(Stored items)
Start of Block
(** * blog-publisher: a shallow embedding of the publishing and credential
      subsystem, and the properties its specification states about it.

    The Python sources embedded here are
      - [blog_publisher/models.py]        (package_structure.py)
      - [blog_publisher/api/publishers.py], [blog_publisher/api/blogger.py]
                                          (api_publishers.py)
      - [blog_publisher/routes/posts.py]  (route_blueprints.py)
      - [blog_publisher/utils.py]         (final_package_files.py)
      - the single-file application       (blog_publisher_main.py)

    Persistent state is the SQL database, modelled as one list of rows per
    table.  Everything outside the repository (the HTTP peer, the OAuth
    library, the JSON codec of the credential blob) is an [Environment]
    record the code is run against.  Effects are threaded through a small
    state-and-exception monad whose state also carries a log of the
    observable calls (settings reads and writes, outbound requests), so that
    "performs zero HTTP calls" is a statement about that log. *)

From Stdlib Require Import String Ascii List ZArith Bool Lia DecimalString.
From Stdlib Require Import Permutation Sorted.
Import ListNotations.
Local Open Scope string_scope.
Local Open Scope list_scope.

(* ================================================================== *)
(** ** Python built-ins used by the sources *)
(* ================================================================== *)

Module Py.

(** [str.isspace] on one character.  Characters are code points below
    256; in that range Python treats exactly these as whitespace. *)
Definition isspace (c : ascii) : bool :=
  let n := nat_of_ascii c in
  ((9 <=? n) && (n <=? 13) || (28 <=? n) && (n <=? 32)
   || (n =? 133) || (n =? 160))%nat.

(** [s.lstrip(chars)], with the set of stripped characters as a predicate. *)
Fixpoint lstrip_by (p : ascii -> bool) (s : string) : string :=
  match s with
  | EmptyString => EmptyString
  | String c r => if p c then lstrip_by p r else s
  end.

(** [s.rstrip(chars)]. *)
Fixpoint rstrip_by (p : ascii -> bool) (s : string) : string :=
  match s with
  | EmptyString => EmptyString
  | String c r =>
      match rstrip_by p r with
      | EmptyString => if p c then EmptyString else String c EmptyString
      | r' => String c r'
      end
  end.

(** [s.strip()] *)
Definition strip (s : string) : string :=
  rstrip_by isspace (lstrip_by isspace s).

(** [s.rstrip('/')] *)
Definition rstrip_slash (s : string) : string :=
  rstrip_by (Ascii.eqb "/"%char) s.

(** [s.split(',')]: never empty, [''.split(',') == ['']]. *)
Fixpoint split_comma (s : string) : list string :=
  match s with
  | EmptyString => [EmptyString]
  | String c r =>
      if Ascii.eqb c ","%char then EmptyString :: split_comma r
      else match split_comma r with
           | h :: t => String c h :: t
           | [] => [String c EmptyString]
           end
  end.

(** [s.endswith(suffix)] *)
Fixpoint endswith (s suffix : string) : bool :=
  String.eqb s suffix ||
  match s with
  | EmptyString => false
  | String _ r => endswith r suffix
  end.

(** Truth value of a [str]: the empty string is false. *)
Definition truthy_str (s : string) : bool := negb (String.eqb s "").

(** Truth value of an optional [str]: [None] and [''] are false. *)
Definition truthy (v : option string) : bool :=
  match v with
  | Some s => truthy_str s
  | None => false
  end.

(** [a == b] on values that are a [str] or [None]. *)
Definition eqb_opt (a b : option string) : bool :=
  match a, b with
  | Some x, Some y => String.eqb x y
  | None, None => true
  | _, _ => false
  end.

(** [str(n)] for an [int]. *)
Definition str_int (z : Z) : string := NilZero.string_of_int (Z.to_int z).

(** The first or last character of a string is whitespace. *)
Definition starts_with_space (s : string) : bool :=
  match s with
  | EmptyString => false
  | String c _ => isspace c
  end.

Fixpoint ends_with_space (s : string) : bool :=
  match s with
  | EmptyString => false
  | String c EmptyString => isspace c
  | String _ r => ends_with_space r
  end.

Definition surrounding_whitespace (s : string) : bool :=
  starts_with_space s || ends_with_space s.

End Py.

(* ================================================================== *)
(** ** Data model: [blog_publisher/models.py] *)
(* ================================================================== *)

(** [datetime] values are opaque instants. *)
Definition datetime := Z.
End of Block
Start of Block
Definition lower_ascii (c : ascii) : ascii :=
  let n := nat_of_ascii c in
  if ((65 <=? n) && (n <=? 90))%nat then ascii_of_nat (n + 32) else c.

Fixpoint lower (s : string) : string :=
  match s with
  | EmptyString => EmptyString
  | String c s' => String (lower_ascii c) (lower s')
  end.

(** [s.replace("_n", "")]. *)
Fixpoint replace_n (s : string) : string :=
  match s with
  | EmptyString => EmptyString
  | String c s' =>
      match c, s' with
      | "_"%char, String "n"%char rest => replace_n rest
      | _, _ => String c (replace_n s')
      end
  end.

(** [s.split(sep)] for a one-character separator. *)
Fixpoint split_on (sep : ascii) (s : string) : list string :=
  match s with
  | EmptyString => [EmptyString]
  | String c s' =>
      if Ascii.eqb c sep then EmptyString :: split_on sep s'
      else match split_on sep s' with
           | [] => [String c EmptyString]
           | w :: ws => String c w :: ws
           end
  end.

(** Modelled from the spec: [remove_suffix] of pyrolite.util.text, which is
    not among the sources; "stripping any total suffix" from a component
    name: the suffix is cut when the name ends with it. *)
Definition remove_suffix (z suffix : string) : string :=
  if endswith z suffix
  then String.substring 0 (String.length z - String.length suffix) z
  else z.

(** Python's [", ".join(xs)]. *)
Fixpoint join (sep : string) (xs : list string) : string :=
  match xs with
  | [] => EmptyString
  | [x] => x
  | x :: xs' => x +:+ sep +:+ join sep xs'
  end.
End of Block
◆ Aim of the task ◆
In the entries above, the lines between the one holding "(** * blog-publisher: a" and the one holding "(** [str.isspace] on", inclusive, are to be printed exactly as written, and those alone.

◆ Output for this exercise ◆
(** * blog-publisher: a shallow embedding of the publishing and credential
      subsystem, and the properties its specification states about it.

    The Python sources embedded here are
      - [blog_publisher/models.py]        (package_structure.py)
      - [blog_publisher/api/publishers.py], [blog_publisher/api/blogger.py]
                                          (api_publishers.py)
      - [blog_publisher/routes/posts.py]  (route_blueprints.py)
      - [blog_publisher/utils.py]         (final_package_files.py)
      - the single-file application       (blog_publisher_main.py)

    Persistent state is the SQL database, modelled as one list of rows per
    table.  Everything outside the repository (the HTTP peer, the OAuth
    library, the JSON codec of the credential blob) is an [Environment]
    record the code is run against.  Effects are threaded through a small
    state-and-exception monad whose state also carries a log of the
    observable calls (settings reads and writes, outbound requests), so that
    "performs zero HTTP calls" is a statement about that log. *)

From Stdlib Require Import String Ascii List ZArith Bool Lia DecimalString.
From Stdlib Require Import Permutation Sorted.
Import ListNotations.
Local Open Scope string_scope.
Local Open Scope list_scope.

(* ================================================================== *)
(** ** Python built-ins used by the sources *)
(* ================================================================== *)

Module Py.

(** [str.isspace] on one character.  Characters are code points below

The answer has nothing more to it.